Here is the latest update on our ongoing DDP sessions funded through the Adoption Support Fund, you can read about previous sessions by clicking on the DDP category at the bottom of the page.

Today Nick is taking over the blog so I will pass you over to him …

We have had two more appointments since last time we wrote; one without Tom and last week’s with him.  When Louise and I had our visit together, Dr. E pointed out that she had noticed how Louise tends to pull back from hugs with Tom when he runs up.  This, we concluded, was a response to his tendency to charge in with accidental head butts. We spent some time over the next few days helping him see how running at people might end up in bumps, and he was happy to practice slowing down for his ‘final approach’ for a hug.

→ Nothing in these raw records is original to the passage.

Lemma sweep_steps hook defaults o d d' res :
  hook = None ∨ schedules_ok →
  Recovery.sweep_stale_workers (exp_secs L) acquired hook defaults o now clock d = (d', res) → steps d d'.
Proof.
  intros Hh. unfold Recovery.sweep_stale_workers. destruct (negb acquired); [by intros [= <- _]|].
  destruct (Recovery.dry_run _); [by intros [= <- _]|]. set (dead := Recovery.find_dead_worker_ids _ _ _ _).
  assert (∀ delay, steps d (Recovery.recover_jobs_from_workers (exp_secs L) hook dead delay now d).1.1) as Hrec.
  { intros delay. unfold Recovery.recover_jobs_from_workers. destruct (is_empty dead); [done|].
    destruct hook as [h|]; [apply (recover_loop_steps h delay _ (d, 0, [])); by destruct Hh|].
    pose proof (step_recover (exp_secs L) d dead delay now) as H.
    destruct (recover_dead_worker_jobs dead delay now d) as [d1 n]. by apply one_step. }
  specialize (Hrec (Recovery.recovery_delay (Recovery.resolve o defaults))).
  destruct (Recovery.recover_jobs_from_workers _ _ _ _ _ _) as [[d1 n] em]. intros [= <- _].
  etrans; [exact Hrec|]. apply one_step, step_delete_workers.
Qed.

Lemma add_raw_job_steps hooks local name v spec d d' r :
  add_raw_job trace clock now hooks local name v spec d = Some (d', r) → steps d d'.
Proof.
  unfold add_raw_job. destruct (invoke_before_job_schedule _ _ _ _) as [[v'|]|]; cbn; [|by intros [= <- _]|done].
  destruct (add_job _ _ _ _ _ _ _ _) as [[d1 j]|] eqn:E; intros [= <- _]; [|done].
  apply one_step. by eapply step_add_job.
Qed.

Lemma reschedule_steps label ids o w :
  steps (tables w) (tables (reschedule_action L fails now label ids o w).1).
Proof.
  unfold reschedule_action. destruct (fails 0); [done|].
  destruct (reschedule_jobs _ _ _ _) as [d|] eqn:E; [|done]. apply one_step. by eapply step_reschedule.
Qed.

Lemma job_action_steps state r w :
  steps (tables w) (tables (job_action L fails now clock state r w).1).
Proof.
  unfold job_action. destruct (ensure_write_allowed state); [|done]. destruct (is_empty _); [done|].
  destruct (act_action r).
  - unfold complete_action. destruct (fails 0); [done|]. apply one_step, step_complete_jobs.
  - unfold fail_action. destruct (fails 0); [done|]. apply one_step, step_permanently_fail.
  - by apply reschedule_steps.
  - unfold reschedule_handler. repeat case_match; try done; by apply reschedule_steps.
Qed.

Lemma maintenance_steps (state : AppState) r w :
  c_recovery_hook state = None ∨ schedules_ok →
  steps (tables w) (tables (maintenance L fails now clock acquired state r w).1).
Proof.
  intros Hh. unfold maintenance. destruct (ensure_write_allowed state); [|done]. destruct (m_action r).
  - done.
  - destruct (cleanup _ _ _ _ _ _) as [w1 [[]|e]] eqn:E; by apply cleanup_steps in E.
  - destruct (is_empty _); [done|]. destruct (fails 0); [done|]. apply one_step, step_force_unlock.
  - destruct (fails 0); [done|]. destruct (Recovery.sweep_stale_workers _ _ _ _ _ _ _ _) as [d res] eqn:E.
    cbn [fst tables]. by eapply sweep_steps.
Qed.

Lemma post_route_steps (state : AppState) e req w w' r :
  c_recovery_hook state = None ∨ schedules_ok →
  post_route L fails now clock trace acquired state e req w = Some (w', r) → steps (tables w) (tables w').
Proof.
  intros Hh. destruct e; cbn; try done; unfold extracted, responded.
  - destruct (parse_add_job _ _) as [a|]; intros [= <- _]; [|done]. unfold add_job_handler.
    destruct (let? _ := _ in _); [|done]. destruct (fails 0); [done|].
    destruct (add_raw_job _ _ _ _ _ _ _ _ _) as [[d [j|]]|] eqn:E; [|done..]. by apply add_raw_job_steps in E.
  - destruct (parse_action _ _) as [a|] eqn:E; intros [= <- _]; [|done]. apply job_action_steps.
  - destruct (parse_remove _ _) as [k|]; intros [= <- _]; [|done]. unfold remove_job_by_key.
    destruct (ensure_write_allowed state); [|done]. destruct (is_empty _); [done|]. destruct (fails 0); [done|].
    apply one_step, step_remove.
  - destruct (parse_maintenance _ _) as [a|]; intros [= <- _]; [|done]. by apply maintenance_steps.
Qed.

Lemma serve_steps (state : AppState) req w :
  c_recovery_hook state = None ∨ schedules_ok →
  steps (tables w) (tables (serve L fails now clock trace acquired state req w).1).
Proof.
  intros Hh. apply serve_cases; [done|].
  rewrite security_headers_world. unfold routes. destruct (route _) as [e|]; [|done].
  assert (steps (tables w) (tables (call L fails now clock trace acquired state e req w).1)) as Hcall.
  { unfold call. destruct (method req); try done.
    - destruct (get_route _ _ _ _ _ _ _ _) as [res|] eqn:E; [|done]. apply get_route_world in E. by cbn; rewrite E.
    - destruct (get_route _ _ _ _ _ _ _ _) as [[w1 r]|] eqn:E; [|done]. apply get_route_world in E. by cbn in *; subst.
    - destruct (post_route _ _ _ _ _ _ _ _ _ _) as [[w1 r]|] eqn:E; [|done]. by apply post_route_steps in E. }
  destruct (is_api e); [|done]. unfold require_api_auth. by repeat case_match.
Qed.
End statements.

(** C28: whatever a request asks, whatever recovery hook is registered and
    wherever a statement fails, what the server does to the tables is a
    sequence of statements of the schema, none of them a worker's completion:
    the tables it leaves are reachable when they were, and reached with owned
    completions when they were, so that queues stay serial.  Without a
    recovery hook it also gives no retired job new attempts. *)
Theorem requests_keep_tables_reachable L fails now clock trace acquired (state : AppState) req w :
  let after := tables (serve L fails now clock trace acquired state req w).1 in
  rtc (step_with (exp_secs L) no_completion) (tables w) after ∧
  (reachable (exp_secs L) (tables w) → reachable (exp_secs L) after) ∧
  (run_with (exp_secs L) owned_completions (tables w) → run_with (exp_secs L) owned_completions after) ∧
  (c_recovery_hook state = None →
   run_with (exp_secs L) spares_retired (tables w) → run_with (exp_secs L) spares_retired after).
Proof.
  intros after.
  assert (∀ ok, (∀ d, ok d LOther) → c_recovery_hook state = None ∨ (∀ d i a, ok d (LSchedule i a)) →
    rtc (step_with (exp_secs L) ok) (tables w) after) as Hs by (intros; by apply serve_steps).
  split_and!.
  - apply Hs; [done|by right].
  - intros Hr. unfold reachable, run_with. etrans; [exact Hr|]. apply Hs; [done|by right].
  - intros Hr. unfold run_with. etrans; [exact Hr|]. apply Hs; [done|by right].
  - intros Hh Hr. unfold run_with. etrans; [exact Hr|]. apply Hs; [done|by left].
Qed.

(** A job that spent more attempts than it is allowed, as rescheduling with a
    lower limit leaves it, is counted as failed but kept by the cleanup of
    permanently failed jobs. *)
Theorem overspent_jobs_survive_cleanup now names d i j :
  jobs d !! i = Some j → locked_at j = None → max_attempts j < attempts j →
  in_state now AdminApi.Failed j = true ∧
  jobs (cleanup_execute DeletePermanentlyFailedJobs names d) !! i = Some j.
Proof.
  intros Hj Hl Ha. split.
  - unfold in_state. rewrite bool_decide_eq_true_2 by done. cbn. lia.
  - apply delete_where_Some. split; [done|]. destruct (Z.eqb_spec (attempts j) (max_attempts j)); [lia|done].
Qed.

(** ** Witnesses *)

(** A text encoding in visible ASCII: each character in unary with its sign. *)
Definition demo_encode (t : str) : str :=
  flat_map (λ c, (if c <? 0 then [110] else []) ++ repeat 97 (Z.to_nat (Z.abs c)) ++ [98]) t.
Fixpoint demo_decode_from (neg : bool) (n : Z) (s : str) : option str :=
  match s with
  | [] => Some []
  | 110 :: s => demo_decode_from true n s
  | 97 :: s => demo_decode_from neg (n + 1) s
  | 98 :: s => ((if neg then - n else n) ::.) <$> demo_decode_from false 0 s
  | _ => None
  end.
Definition demo_decode (s : str) : option str := demo_decode_from false 0 s.

Lemma demo_decode_run neg n k s :
  demo_decode_from neg n (repeat 97 k ++ [98] ++ s)
  = ((if neg then - (n + Z.of_nat k) else n + Z.of_nat k) ::.) <$> demo_decode_from false 0 s.
Proof.
  revert n. induction k as [|k IH]; intros n; cbn [repeat app demo_decode_from]; [by rewrite Z.add_0_r|].
  change (repeat 97 k ++ 98 :: s) with (repeat 97 k ++ [98] ++ s). rewrite IH.
  by replace (n + 1 + Z.of_nat k) with (n + Z.of_nat (S k)) by lia.
Qed.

This paid off when we had family to stay over the weekend, but we still have work to do on respecting personal space!

With Tom’s occasional mealtime issues in mind, Dr. E also suggested finishing a meal with something with a thicker texture. Louise whipped up a banana smoothie, but he wasn’t really interested and we haven’t taken it any further. 

Tom had a sleep on the way to his most recent session, which he hadn’t done before and which seemed to help with a more relaxed start to the time.  After a while he started banging on the base and shade of a lamp with a pencil, which helped him to stay regulated. When Dr. E asked questions like, “is it hard to think about loving this Mummy?” the rate of banging instantly sped up, so between us we used it as a clue to how he was feeling for a few more questions. 

At this point he picked up a puppet he had played with earlier, and ‘the puppet’ began poking angrily into  the faces of the three of us. Dr. E asked what would help the puppet feel safe and not cross – Tom replied, “he’s hungry and wants a hug.”  When we had fed the puppet some pretend food and Tom had given it a cuddle, both puppet and Tom really settled down and engaged more readily. After more talk about love and Mummy, he cuddled in to Louise and let her rock him and sing a lullaby – he doesn’t often let us baby him in this way. 

We learnt this week that both our boys really, really like fireworks!  James will very seriously intone “Boom! Boom! F’works!” at the slightest mention, and Tom kept getting out of bed to watch for them from his window.  Their incredible excitement at a bonfire night with friends had us pretty nervous, but they both loved it and slept brilliantly all night!  I’m not sure we should recommend fireworks as a tool for regulation, but it definitely works for Tom!

In general this last fortnight has been really positive; Tom seems to be making some big leaps in attachment, with lots of talk about ‘my family’ and extra hugs. We have progress.